Whatever caused me to flip frantically through my memory banks that night must have been making up for lost time. This matter-of-fact feeling that my death was imminent was not exactly a first for me, but it was rare. Of all the life-threatening predicaments I had ever faced—having stared into the business end of every kind of weapon—this was one time my instincts were screaming at me; I was not going to survive this night. I never would have imagined that my life would end where it began, on Bluebird Road.
Just east of this blight, kids feel safe to run and play after dark. It’s where I learned to ride a bike, hitch up a team of plow horses, and throw a curveball with my brother. East of our farm stands the little white clapboard church where I was taught to pray—a skill I would practice every day of my life, especially during times like this.
How ironic—how absolutely so like me was it— that I was going to die on this road where I had spent so much of my life?
Memories of my father were on this road— memories of a Ward Cleaver brand of working man who loved his wife and kids and worked at a factory all day, just to walk behind a team of work horses and plow a field when he got home. A sweet, honest man who deserved better than the hand he was dealt. A gentleman who didn’t deserve to be cut down in the prime of his life. I always imagined that Dad was looking down on me with a smile, very proud of the choices I had made and the man I had become, proud that I had fulfilled my childhood dream of becoming sheriff. I couldn’t allow myself to think about all of this now. I had to concentrate on the task before me and think of the deputies I had brought along as backup. They all had families too—fathers who were proud of them, wives who sent them off to work with a kiss goodbye, children who bragged to classmates that their dad wore a badge.
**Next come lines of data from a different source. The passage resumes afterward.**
(** ** Addresses *)

Definition digitParser (x : Z) : ascii := if (0 <=? x) && (x <=? 9) then digit x else "000"%char.

(** The value of an upper-case hexadecimal digit. *)
Definition hexval (c : ascii) : option Z :=
  let n := Z.of_nat (nat_of_ascii c) in
  if (48 <=? n) && (n <=? 57) then Some (n - 48)
  else if (65 <=? n) && (n <=? 70) then Some (n - 55)
  else None.

(** [temp = 16 * temp + digit]: other characters are skipped. *)
Definition hex_step (c : ascii) (temp : Z) : Z :=
  match hexval c with Some d => 16 * temp + d | None => temp end.

(** One character of the address; the bytes are written from the last to the
    first, three digits each. *)
Definition addr_step (addr : text) (i : nat) (s : Z * text) : option (Z * text) :=
  c ← addr !! i;
  let temp := i32 (hex_step c s.1) in
  if Nat.odd i then
    let k := (i / 2 * 4)%nat in
    out ← arr_set s.2 (12 - k) (if 99 <? temp then digitParser (temp / 100) else "0"%char);
    out ← arr_set out (13 - k) (if 9 <? temp then digitParser ((temp / 10) mod 10) else "0"%char);
    out ← arr_set out (14 - k) (digitParser ((temp mod 100) mod 10));
    out ← (if (i =? 7)%nat then Some out else arr_set out (11 - k) "."%char);
    Some (0, out)
  else Some (temp, s.2).

(** [output] is the content of the 16 bytes before; the result after. *)
Definition addressParser (addr output : text) : option text :=
  r ← for_lt 8 (addr_step addr) (0, output);
  Some r.2.

(** ** The bandwidth of a connection *)

Module keys.
Record keys := mk {
  source : Z;
  dest : Z;
  reS : Z;
  reD : Z
}.
End keys.

Definition key_step (rem_addr local_addr : text) (i : nat) (s : keys.keys) : option keys.keys :=
  r ← rem_addr !! i;
  l ← local_addr !! i;
  let dest := u32 (hex_step r s.(keys.dest)) in
  let source := u32 (hex_step l s.(keys.source)) in
  if Nat.odd i then
    let m := if (i =? 7)%nat then 16 * 16 * 16 else if (i =? 5)%nat then 16 * 16
             else if (i =? 3)%nat then 16 else 1 in
    Some (keys.mk 0 0 (u32 (s.(keys.reS) + source * m)) (u32 (s.(keys.reD) + dest * m)))
  else Some (keys.mk source dest s.(keys.reS) s.(keys.reD)).

Definition bandwidth_keys (rem_addr local_addr : text) : option keys.keys :=
  for_lt 8 (key_step rem_addr local_addr) (keys.mk 0 0 0 0).

(** The conversion of a [uint32_t] to [float]: 24 bits are kept. *)
Definition to_float (n : Z) : Z :=
  if n <? 2 ^ 24 then n else let e := Z.log2 n - 23 in rne n (2 ^ e) * 2 ^ e.

Definition findBandwidth (L : blist) (rem_addr local_addr : text) (rem_port local_port : Z) : option Z :=
  k ← bandwidth_keys rem_addr local_addr;
  match lookupBandwidth L k.(keys.reS) k.(keys.reD) (u16 local_port) (u16 rem_port) with
  | Some i => l ← L; b ← l !! i; Some (to_float b.(bandwidth.data))
  | None => Some 0
  end.

(** * What zsocket.c promises: inodes read back, the cache is a map, addresses
    are printed in full. *)

(** ** Inodes *)

Lemma digit_of_isdigit c : isdigit c = true -> digit_of c = Some (digit_val c) /\ 0 <= digit_val c < 10.
Proof.
  unfold isdigit, digit_of, digit_val. intros H. rewrite H. split; [done|].
  apply andb_true_iff in H as [H1%Z.leb_le H2%Z.leb_le]. lia.
Qed.

Lemma scan_base_digits acc l : Forall (fun c => isdigit c = true) l ->
  scan_base 10 acc l = (foldl (fun a c => 10 * a + digit_val c) acc l, []).
Proof.
  intros HF. revert acc. induction HF as [|c l Hc HF IH]; intros acc; cbn [scan_base foldl]; [done|].
  destruct (digit_of_isdigit c Hc) as [-> Hd]. rewrite (proj2 (Z.ltb_lt _ _)) by lia. apply IH.
Qed.

(** The first digit of a positive number is not zero. *)
Lemma dec_first n : 0 < n -> exists d r, dec n = digit d :: r /\ 1 <= d <= 9.
Proof.
  intros Hn. unfold dec. pose proof (dec_fuel n ltac:(lia)) as Hf. revert Hf.
  generalize (S (Z.to_nat (Z.log2 n))). intros f. revert n Hn.
  induction f as [|f IH]; intros n Hn Hf; [cbn in Hf; lia|]. cbn [digits].
  destruct (Z.ltb_spec n 10) as [Hs|Hs]; [exists n, []; split; [done|lia]|].
  rewrite Nat2Z.inj_succ, Z.pow_succ_r in Hf by lia.
  destruct (IH (n / 10)) as (d & r & -> & Hd).
  - apply Z.div_str_pos. lia.
  - apply Z.div_lt_upper_bound; lia.
  - exists d, (r ++ [digit (n mod 10)]). done.
Qed.

Lemma digit_facts d : 1 <= d <= 9 ->
  isspace (digit d) = false /\ Ascii.eqb (digit d) "-" = false /\ Ascii.eqb (digit d) "+" = false /\
  Ascii.eqb (digit d) "0" = false.
Proof.
  intros H. assert (d = 1 \/ d = 2 \/ d = 3 \/ d = 4 \/ d = 5 \/ d = 6 \/ d = 7 \/ d = 8 \/ d = 9)
    as Hd by lia. by repeat destruct Hd as [->|Hd]; [..|subst d].
Qed.

(** In front of a digit that is not zero the text is a decimal number. *)
Lemma strtoul_decimal d r : 1 <= d <= 9 -> Forall (fun c => isdigit c = true) (digit d :: r) ->
  strtoul (digit d :: r) =
    let v := foldl (fun a c => 10 * a + digit_val c) 0 (digit d :: r) in
    (if ULONG_MAX <? v then ULONG_MAX else v, []).
Proof.
  intros Hd HF. destruct (digit_facts d Hd) as (F1 & F2 & F3 & F4). unfold strtoul. cbn [skip_space].
  rewrite F1, F2, F3, F4. cbv beta iota.
  assert (Hst : starts_digit 10 (digit d :: r) = true).
  { apply Forall_cons in HF as [Hc _]. unfold starts_digit.
    destruct (digit_of_isdigit _ Hc) as [-> Hv]. apply Z.ltb_lt. lia. }
  by rewrite Hst, scan_base_digits.
Qed.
On this night, they deserved to go home to those families as whole as they left them, and I had to see to that.
The gravel crunched beneath my boots as I crept from my car alongside the thick hedgerow lining the path to the little rundown shack. It was unlikely that I would be seen or heard since the clouds obscured the moonlight and the noise coming from the house was deafening as I got closer. The people who lived next door had been calling my office since sundown complaining about the music, loud laughter, and other unidentified sounds that were roaring from this joint. I had to take action, and this crowd needed to see that I meant business … again.
This apparently was a re-start of a business that had burned—one of a half-dozen of the illegal establishments that had been set ablaze by rival bootleggers and gamblers, only to rise from the ashes and move down the road to taunt me.
I had been elected sheriff on the promise that I would clean up this area for good, making it safe for the rest of the neighbors who were law-abiding, hard-working, blue collar people with mortgages, kids, well-kept clapboard houses and clipped lawns. These were taxpayers who had to dodge staggering drunks and fl ying bullets as they drove down this road to get to church on Sunday morning. It was high time so mething was done, and it was time the sheriff did it. That would be me.